The host of the new video explains: “…unless you've been hiding under a rock for the past couple of weeks or you have absolutely zero interest in financial news, you've undoubtedly heard about how mortgage rates have been spiking upward. Today's news is no different. Given that the recent historic low interest rates were being propped up by a federal government program, an adjustment in those rates -- that is, getting them back to normal levels -- was inevitable. And chances are pretty good that rates are going to go up even more before they finally find their magic "sticking point." The main thing to remember is to stay calm and shop smart: there are more mortgage options than ever before, and that means you still have time to get a mortgage that saves you lots of money.”

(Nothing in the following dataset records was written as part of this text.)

Lemma fresh_log_inv start size d :
  header (d start) [] → LOGSIZE < size → log_inv (fresh_log start size d) [].
Proof.
  intros Hh Hs. split; simpl; try done; [|by left]. exists [].
  split; simpl; try done; [by eexists|unfold LOGSIZE in Hs; lia|constructor].
Qed.

Lemma log_steps_inv start size d s ops :
  rtc log_step (fresh_log start size d, []) (s, ops) → header (d start) [] → LOGSIZE < size →
  log_inv s ops.
Proof.
  intros H Hh Hs.
  exact (rtc_invariant log_step (λ c, log_inv c.1 c.2) _ _ log_step_inv H (fresh_log_inv _ _ _ Hh Hs)).
Qed.

(** C19: with a log of more than [LOGSIZE] blocks the reservations of [begin_op]
    are enough.  Whatever the system calls did since boot, a call with one of its
    [MAXOPBLOCKS] writes left can [log_write] any home block, without a panic, and
    the buffer then has what it wrote; [end_op] of any call returns; and the
    logged blocks are a transaction [commit] can commit atomically: the log on
    the disk is empty, and the block numbers are distinct and outside the log. *)
Theorem log_space_suffices start size d s ops :
  header (d start) [] → LOGSIZE < size → rtc log_step (fresh_log start size d, []) (s, ops) →
  (∀ i n b x, ops !! i = Some n → 0 < n → blockno_ok b → ¬ in_log s b →
     ∃ s', log_write b x s = Ok tt s' ∧ view s' b = x ∧ ∀ b', b' ≠ b → view s' b' = view s b') ∧
  (∀ ops1 n ops2, ops = ops1 ++ n :: ops2 → ∃ s', end_op s = Ok tt s') ∧
  (∃ bs, trans s bs) ∧ log_clean s ∧ header (disk s (lstart s)) [].
Proof.
  intros Hh Hs Hst. pose proof (log_steps_inv _ _ _ _ _ Hst Hh Hs) as Hinv. split_and!.
  - intros i n b x Hi Hn Hok Hb.
    destruct (inv_write _ _ _ _ _ x Hinv Hi Hn Hok Hb) as (s' & E & Hv & Hv' & _). by exists s'.
  - intros ops1 n ops2 ->. destruct (inv_end _ _ _ _ Hinv) as (last & s1 & E & Hl & _ & Hinv1).
    rewrite end_op_segments, E. destruct last; [|by eexists]. symmetry in Hl.
    apply bool_decide_eq_true_1 in Hl. rewrite Hl in Hinv1.
    destruct (inv_commit _ Hinv1) as (s' & E' & _). by exists s'.
  - apply Hinv. - apply Hinv. - apply Hinv.
Qed.

(** ** Running the log on concrete calls *)
Inductive log_event : Type :=
| EBegin
| EWrite (i : nat) (b : Z) (x : block).

Definition in_log_b (s : lst) (b : Z) : bool := bool_decide (lstart s ≤ b < lstart s + lsize s).

Definition exec_log (e : log_event) (c : lst * list Z) : option (lst * list Z) :=
  match e with
  | EBegin => match begin_op_turn c.1 with
              | Ok true s' => Some (s', c.2 ++ [MAXOPBLOCKS]) | _ => None end
  | EWrite i b x =>
      n ← c.2 !! i;
      if bool_decide (0 < n) && bool_decide (0 ≤ b < 2 ^ 31) && negb (in_log_b c.1 b) then
        match log_write b x c.1 with Ok _ s' => Some (s', <[i := n - 1]> c.2) | _ => None end
      else None
  end.

Fixpoint exec_logs (es : list log_event) (c : lst * list Z) : option (lst * list Z) :=
  match es with
  | [] => Some c
  | e :: es => c' ← exec_log e c; exec_logs es c'
  end.

Lemma exec_log_sound e c c' : exec_log e c = Some c' → log_step c c'.
Proof.
  destruct c as [s ops]. destruct e as [|i b x]; simpl.
  - destruct (begin_op_turn s) as [[] s'|?|?|?] eqn:E; try done. intros [= <-]. by constructor.
  - intros (n & Hi & H)%bind_Some.
    destruct (bool_decide (0 < n)) eqn:H1; [|done]. destruct (bool_decide (0 ≤ b < 2 ^ 31)) eqn:H2; [|done].
    destruct (in_log_b s b) eqn:H3; [done|]. simpl in H.
    destruct (log_write b x s) as [[] s'|?|?|?] eqn:E; try done. injection H as <-.
    apply bool_decide_eq_true_1 in H1, H2. apply bool_decide_eq_false_1 in H3.
    by eapply step_write.
Qed.

Lemma exec_logs_sound es : ∀ c c', exec_logs es c = Some c' → rtc log_step c c'.
Proof.
  induction es as [|e es IH]; intros c c'; simpl; [intros [= ->]; apply rtc_refl|].
  intros (c1 & H1 & H2)%bind_Some. eapply rtc_l; [by eapply exec_log_sound|by apply IH].
Qed.

Definition log_space_demo : lst * list Z :=
  let c := (fresh_log 2 31 (λ _, zeroes), []) in
  default c (exec_logs [EBegin; EWrite 0 100 [1]; EBegin; EWrite 1 100 [2]; EWrite 0 101 [3]] c).

Lemma log_space_suffices_witness :
  ∃ s', log_write 102 [4] log_space_demo.1 = Ok tt s' ∧ view s' 102 = [4].
Proof.
  destruct (log_space_suffices 2 31 (λ _, zeroes) log_space_demo.1 log_space_demo.2) as [H _].
  - apply header_zeroes.
  - unfold LOGSIZE. lia.
  - eapply (exec_logs_sound [EBegin; EWrite 0 100 [1]; EBegin; EWrite 1 100 [2]; EWrite 0 101 [3]]).
    vm_compute. reflexivity.
  - destruct (H 1%nat 9 102 [4]) as (s' & E & Hv & _); [vm_compute; reflexivity|lia| | |].
    + unfold blockno_ok. lia.
    + unfold in_log. vm_compute. intros [_ [=]].
    + exists s'. split; [exact E|exact Hv].
Defined.

(** The number of log blocks of a disk made by [src/mkfs.c]. *)
Definition nlog : Z := LOGSIZE.

Definition fill_script : list log_event :=
  [EBegin; EBegin; EBegin] ++
  ((λ i, EWrite (i / 10) (100 + Z.of_nat i) []) <$> seq 0 29).

Definition full_check (c : option (lst * list Z)) : bool :=
  match c with
  | Some (s, ops) => bool_decide (ops = [0; 0; 1]) && negb (in_log_b s 129) &&
      match log_write 129 [] s with
      | Panic m _ => bool_decide (m = "too big a transaction"%string) | _ => false end
  | None => false
  end.

Lemma full_check_spec c : full_check c = true →
  ∃ s, c = Some (s, [0; 0; 1]) ∧ ¬ in_log s 129 ∧
    ∃ s', log_write 129 [] s = Panic "too big a transaction" s'.
Proof.
  destruct c as [[s ops]|]; simpl; [|done]. intros [[H1 H2]%andb_true_iff H3]%andb_true_iff.
  apply bool_decide_eq_true_1 in H1. subst ops. exists s. split_and!; [done| |].
  - apply negb_true_iff, bool_decide_eq_false_1 in H2. exact H2.
  - destruct (log_write 129 [] s); try done. apply bool_decide_eq_true_1 in H3. subst. by eexists.
Qed.

(** The log that mkfs makes is one block too small.  The superblock has [nlog]
    = [LOGSIZE] = 30 blocks, one of which is the header, so 29 blocks can be
    logged; but [begin_op] lets three calls reserve 30.  Three calls that write
    ten blocks each reach a state in which the last one, with one write left, gets
    the panic of [log_write]. *)
Theorem log_too_small :
  ∃ s s', rtc log_step (fresh_log 2 nlog (λ _, zeroes), []) (s, [0; 0; 1]) ∧ ¬ in_log s 129 ∧
    log_write 129 [] s = Panic "too big a transaction" s'.
Proof.
  destruct (full_check_spec (exec_logs fill_script (fresh_log 2 nlog (λ _, zeroes), [])))
    as (s & E & Hl & s' & Hp).
  - vm_compute. reflexivity.
  - exists s, s'. split_and!; [by eapply exec_logs_sound|done|done].
Qed.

What this means for home loan borrowers is that, while interest rates can seem quite volatile, there really is no need to panic. The increase in rates is an inevitable change, since even though the Fed has not cut funding to their bonds buying program yet, there will be a point where they will need to do this, as it is impossible for the program to continue indefinitely. These ups and downs are also not something new. The Loan Love article that the video links to mentions many other instances of “bubbles” that the financial world has survived. The article says:
“Bubbles are nothing new; there have been quite a few in the U.S. since the first group of traders gathered under a buttonwood tree on Wall Street in 1792 (the New York Stock & Exchange Board was formed 25 years later). And actually, for a lot longer than that: Way back in the 17 th century, there was a tulip bubble – yes, a tulip bubble – where tulip prices soared to such heights, a single bulb could cost a skilled craftsman more than 10 times his annual income. TEN TIMES! For a FLOWER BULB!”
The article finishes with this advice: “So what can we learn from all these bubbles? First, it’s true, history does repeat itself. And knowing that, we can be a little bit smarter when we shop for mortgages or other investments. So, the next time you see housing prices or mortgage rates (or tulip bulb prices) spiral upward or downward, take a breath before plunging in; while it’s easy to get sucked into the buying frenzy, it’s much wiser to look at the broader picture so you can, hopefully, spot the signs that can spell disaster – or opportunity. Today’s interest rates are nothing new- in reality, rates are still near rock bottom if you took an average of the past 15 years. If you haven’t guessed by now, they’re definitely going up. And going up fast. Act quickly if you’re looking to acquire or sell real estate, time is against you (at least in the short run).”